= What to produce =
Repeat exactly the lines of the entries below from the one with "(** [parseInt] reads" through the one with "f_equal. rewrite Z.mul_1_l.", both ends included, and nothing else.

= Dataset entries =
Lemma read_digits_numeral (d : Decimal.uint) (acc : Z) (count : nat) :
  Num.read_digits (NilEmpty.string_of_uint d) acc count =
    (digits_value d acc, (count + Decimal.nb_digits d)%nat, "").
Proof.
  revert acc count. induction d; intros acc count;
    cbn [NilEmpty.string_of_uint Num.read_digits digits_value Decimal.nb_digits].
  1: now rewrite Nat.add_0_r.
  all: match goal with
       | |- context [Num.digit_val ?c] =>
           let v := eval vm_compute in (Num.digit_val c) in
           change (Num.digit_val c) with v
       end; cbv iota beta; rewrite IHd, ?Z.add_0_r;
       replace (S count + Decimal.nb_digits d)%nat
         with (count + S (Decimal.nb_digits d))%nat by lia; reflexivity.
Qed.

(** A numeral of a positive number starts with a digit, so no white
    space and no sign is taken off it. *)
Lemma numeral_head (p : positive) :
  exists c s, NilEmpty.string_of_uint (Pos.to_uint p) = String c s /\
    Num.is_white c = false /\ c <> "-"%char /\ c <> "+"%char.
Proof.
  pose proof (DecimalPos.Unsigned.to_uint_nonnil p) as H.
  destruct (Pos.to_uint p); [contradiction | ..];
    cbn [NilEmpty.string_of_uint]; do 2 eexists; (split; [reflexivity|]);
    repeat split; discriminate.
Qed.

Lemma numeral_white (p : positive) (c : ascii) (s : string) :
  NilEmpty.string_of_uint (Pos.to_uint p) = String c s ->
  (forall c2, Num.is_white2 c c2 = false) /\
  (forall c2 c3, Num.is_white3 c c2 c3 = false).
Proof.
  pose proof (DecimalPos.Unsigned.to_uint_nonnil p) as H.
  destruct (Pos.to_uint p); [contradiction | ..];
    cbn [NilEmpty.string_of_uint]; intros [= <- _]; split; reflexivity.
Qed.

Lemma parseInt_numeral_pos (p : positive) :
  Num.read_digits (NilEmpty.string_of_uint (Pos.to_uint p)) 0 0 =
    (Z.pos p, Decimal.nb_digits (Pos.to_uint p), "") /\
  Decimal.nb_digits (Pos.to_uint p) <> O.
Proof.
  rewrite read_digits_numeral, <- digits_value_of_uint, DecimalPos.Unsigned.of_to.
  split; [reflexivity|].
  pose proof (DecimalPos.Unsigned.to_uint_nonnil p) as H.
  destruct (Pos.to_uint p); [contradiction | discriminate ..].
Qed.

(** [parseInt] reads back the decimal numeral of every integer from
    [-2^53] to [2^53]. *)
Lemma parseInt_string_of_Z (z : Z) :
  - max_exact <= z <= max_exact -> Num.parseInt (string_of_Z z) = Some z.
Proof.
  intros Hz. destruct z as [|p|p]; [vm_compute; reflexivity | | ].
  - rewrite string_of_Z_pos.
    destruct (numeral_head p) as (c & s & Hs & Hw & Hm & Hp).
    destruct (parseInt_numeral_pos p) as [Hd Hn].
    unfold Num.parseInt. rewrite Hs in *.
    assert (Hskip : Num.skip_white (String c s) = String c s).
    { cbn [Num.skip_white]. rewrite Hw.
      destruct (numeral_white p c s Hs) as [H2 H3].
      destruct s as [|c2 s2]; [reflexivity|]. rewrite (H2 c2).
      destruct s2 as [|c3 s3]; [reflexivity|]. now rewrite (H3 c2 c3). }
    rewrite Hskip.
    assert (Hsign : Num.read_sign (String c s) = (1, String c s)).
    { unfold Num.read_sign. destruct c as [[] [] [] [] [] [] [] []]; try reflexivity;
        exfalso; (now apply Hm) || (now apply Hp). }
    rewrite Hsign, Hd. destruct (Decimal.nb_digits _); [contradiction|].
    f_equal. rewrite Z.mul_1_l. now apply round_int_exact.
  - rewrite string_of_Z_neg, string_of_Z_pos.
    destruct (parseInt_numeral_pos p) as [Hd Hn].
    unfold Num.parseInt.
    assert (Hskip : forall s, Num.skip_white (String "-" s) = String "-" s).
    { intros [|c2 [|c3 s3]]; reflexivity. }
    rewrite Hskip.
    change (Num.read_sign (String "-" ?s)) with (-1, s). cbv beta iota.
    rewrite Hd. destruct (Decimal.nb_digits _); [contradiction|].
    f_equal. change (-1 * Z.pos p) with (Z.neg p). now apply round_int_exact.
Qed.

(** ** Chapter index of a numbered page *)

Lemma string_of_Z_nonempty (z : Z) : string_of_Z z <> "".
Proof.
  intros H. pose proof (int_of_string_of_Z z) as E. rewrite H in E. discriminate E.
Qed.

...

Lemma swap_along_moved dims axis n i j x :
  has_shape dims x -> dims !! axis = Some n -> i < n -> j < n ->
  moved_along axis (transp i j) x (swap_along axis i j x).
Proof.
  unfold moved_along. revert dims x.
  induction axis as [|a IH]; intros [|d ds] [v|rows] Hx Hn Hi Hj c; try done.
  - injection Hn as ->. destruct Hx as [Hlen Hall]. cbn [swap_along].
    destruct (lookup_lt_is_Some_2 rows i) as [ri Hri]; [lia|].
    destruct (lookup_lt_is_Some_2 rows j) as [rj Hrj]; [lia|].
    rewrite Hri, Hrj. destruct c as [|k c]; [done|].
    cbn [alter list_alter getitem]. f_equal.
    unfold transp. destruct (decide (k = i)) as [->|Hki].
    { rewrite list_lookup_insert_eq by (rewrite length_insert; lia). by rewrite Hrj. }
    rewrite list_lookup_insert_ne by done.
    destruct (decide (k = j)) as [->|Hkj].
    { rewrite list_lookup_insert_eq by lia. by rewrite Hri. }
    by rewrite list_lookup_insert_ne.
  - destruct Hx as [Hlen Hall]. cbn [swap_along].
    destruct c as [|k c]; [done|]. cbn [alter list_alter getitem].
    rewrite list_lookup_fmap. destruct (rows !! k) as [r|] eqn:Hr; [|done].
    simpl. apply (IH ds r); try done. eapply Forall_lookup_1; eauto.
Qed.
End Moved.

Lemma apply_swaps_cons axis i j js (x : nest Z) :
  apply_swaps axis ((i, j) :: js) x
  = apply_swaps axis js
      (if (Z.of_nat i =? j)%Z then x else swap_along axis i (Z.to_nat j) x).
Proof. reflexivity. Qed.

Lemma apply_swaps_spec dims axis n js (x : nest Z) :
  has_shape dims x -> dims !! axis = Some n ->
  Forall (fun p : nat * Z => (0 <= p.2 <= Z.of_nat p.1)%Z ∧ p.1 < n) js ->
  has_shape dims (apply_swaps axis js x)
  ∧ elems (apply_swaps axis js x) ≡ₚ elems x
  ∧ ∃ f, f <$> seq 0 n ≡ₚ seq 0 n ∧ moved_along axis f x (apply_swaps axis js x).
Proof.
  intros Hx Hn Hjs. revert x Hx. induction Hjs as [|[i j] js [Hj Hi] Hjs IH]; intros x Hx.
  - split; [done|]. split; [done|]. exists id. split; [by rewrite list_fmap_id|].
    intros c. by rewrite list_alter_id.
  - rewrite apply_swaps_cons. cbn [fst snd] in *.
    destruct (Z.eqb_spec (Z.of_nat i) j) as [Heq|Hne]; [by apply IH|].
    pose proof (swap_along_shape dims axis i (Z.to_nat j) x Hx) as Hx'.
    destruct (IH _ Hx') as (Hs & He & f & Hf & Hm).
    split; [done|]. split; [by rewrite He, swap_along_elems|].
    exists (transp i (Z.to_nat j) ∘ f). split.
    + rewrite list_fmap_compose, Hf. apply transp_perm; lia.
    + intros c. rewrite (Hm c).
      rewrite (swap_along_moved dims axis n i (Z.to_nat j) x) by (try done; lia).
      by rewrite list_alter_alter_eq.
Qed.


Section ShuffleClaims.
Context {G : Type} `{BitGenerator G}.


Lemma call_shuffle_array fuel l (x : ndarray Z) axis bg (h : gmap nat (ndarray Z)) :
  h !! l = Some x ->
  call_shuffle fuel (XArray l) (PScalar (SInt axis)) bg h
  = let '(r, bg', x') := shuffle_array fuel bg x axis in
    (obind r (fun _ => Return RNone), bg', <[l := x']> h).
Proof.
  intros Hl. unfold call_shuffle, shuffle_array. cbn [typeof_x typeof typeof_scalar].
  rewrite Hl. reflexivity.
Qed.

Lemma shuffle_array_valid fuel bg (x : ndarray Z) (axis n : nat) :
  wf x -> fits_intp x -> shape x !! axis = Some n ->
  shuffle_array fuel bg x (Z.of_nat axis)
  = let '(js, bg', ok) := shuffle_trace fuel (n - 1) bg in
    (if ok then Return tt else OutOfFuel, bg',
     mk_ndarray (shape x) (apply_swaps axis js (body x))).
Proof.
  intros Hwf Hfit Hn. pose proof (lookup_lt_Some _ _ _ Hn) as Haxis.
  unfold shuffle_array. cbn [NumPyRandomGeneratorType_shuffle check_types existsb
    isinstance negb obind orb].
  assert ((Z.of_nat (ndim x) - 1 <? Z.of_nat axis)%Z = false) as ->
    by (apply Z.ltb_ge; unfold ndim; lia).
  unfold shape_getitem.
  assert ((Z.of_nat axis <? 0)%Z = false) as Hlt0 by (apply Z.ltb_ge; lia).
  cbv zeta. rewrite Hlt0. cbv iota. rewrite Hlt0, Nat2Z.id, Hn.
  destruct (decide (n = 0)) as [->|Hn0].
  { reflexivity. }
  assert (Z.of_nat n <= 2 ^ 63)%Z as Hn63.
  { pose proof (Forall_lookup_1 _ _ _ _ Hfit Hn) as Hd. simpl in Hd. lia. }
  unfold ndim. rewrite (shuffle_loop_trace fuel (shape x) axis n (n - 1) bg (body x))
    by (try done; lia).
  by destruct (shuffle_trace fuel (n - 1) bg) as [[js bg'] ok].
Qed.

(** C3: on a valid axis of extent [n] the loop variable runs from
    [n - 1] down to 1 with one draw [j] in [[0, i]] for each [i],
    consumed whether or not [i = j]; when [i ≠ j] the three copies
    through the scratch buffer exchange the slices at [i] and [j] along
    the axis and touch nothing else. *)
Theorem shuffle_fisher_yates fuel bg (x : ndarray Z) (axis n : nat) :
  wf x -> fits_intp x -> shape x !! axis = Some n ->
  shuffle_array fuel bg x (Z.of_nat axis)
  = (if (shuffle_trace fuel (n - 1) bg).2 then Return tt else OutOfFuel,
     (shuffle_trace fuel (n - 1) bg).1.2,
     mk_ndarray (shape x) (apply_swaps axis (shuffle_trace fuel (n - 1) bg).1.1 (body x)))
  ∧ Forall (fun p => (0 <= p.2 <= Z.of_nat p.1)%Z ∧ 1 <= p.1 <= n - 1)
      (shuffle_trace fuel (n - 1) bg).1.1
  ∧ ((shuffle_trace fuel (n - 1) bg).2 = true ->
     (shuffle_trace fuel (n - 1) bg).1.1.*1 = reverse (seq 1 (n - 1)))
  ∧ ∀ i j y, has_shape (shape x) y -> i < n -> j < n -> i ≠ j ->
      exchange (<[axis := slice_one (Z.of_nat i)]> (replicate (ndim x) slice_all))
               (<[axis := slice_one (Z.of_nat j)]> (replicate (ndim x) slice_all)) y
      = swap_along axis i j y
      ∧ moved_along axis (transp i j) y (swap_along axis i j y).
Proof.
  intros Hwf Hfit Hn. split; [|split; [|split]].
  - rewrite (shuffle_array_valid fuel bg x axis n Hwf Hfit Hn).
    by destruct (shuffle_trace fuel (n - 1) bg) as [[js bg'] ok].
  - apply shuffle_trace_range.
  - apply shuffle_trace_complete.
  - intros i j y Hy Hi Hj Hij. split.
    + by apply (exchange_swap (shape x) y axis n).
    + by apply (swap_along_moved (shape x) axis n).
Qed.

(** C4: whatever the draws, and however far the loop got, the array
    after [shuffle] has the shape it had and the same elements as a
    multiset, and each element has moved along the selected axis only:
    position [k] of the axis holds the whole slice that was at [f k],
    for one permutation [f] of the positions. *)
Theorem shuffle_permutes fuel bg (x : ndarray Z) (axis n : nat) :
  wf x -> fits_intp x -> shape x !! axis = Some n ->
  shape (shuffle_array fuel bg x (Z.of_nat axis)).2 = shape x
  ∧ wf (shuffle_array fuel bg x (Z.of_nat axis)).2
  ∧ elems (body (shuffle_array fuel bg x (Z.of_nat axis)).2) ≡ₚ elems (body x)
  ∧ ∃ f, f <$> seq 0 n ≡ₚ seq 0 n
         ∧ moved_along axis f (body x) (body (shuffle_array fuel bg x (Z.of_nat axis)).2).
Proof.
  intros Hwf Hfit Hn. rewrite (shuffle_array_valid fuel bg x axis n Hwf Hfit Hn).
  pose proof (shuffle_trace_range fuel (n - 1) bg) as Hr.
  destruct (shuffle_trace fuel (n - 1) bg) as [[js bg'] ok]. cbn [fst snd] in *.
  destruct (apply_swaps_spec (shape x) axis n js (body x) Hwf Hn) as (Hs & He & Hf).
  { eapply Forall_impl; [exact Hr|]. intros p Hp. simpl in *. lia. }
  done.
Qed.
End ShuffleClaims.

= Written answer =
(** [parseInt] reads back the decimal numeral of every integer from
    [-2^53] to [2^53]. *)
Lemma parseInt_string_of_Z (z : Z) :
  - max_exact <= z <= max_exact -> Num.parseInt (string_of_Z z) = Some z.
Proof.
  intros Hz. destruct z as [|p|p]; [vm_compute; reflexivity | | ].
  - rewrite string_of_Z_pos.
    destruct (numeral_head p) as (c & s & Hs & Hw & Hm & Hp).
    destruct (parseInt_numeral_pos p) as [Hd Hn].
    unfold Num.parseInt. rewrite Hs in *.
    assert (Hskip : Num.skip_white (String c s) = String c s).
    { cbn [Num.skip_white]. rewrite Hw.
      destruct (numeral_white p c s Hs) as [H2 H3].
      destruct s as [|c2 s2]; [reflexivity|]. rewrite (H2 c2).
      destruct s2 as [|c3 s3]; [reflexivity|]. now rewrite (H3 c2 c3). }
    rewrite Hskip.
    assert (Hsign : Num.read_sign (String c s) = (1, String c s)).
    { unfold Num.read_sign. destruct c as [[] [] [] [] [] [] [] []]; try reflexivity;
        exfalso; (now apply Hm) || (now apply Hp). }
    rewrite Hsign, Hd. destruct (Decimal.nb_digits _); [contradiction|].
    f_equal. rewrite Z.mul_1_l. now apply round_int_exact.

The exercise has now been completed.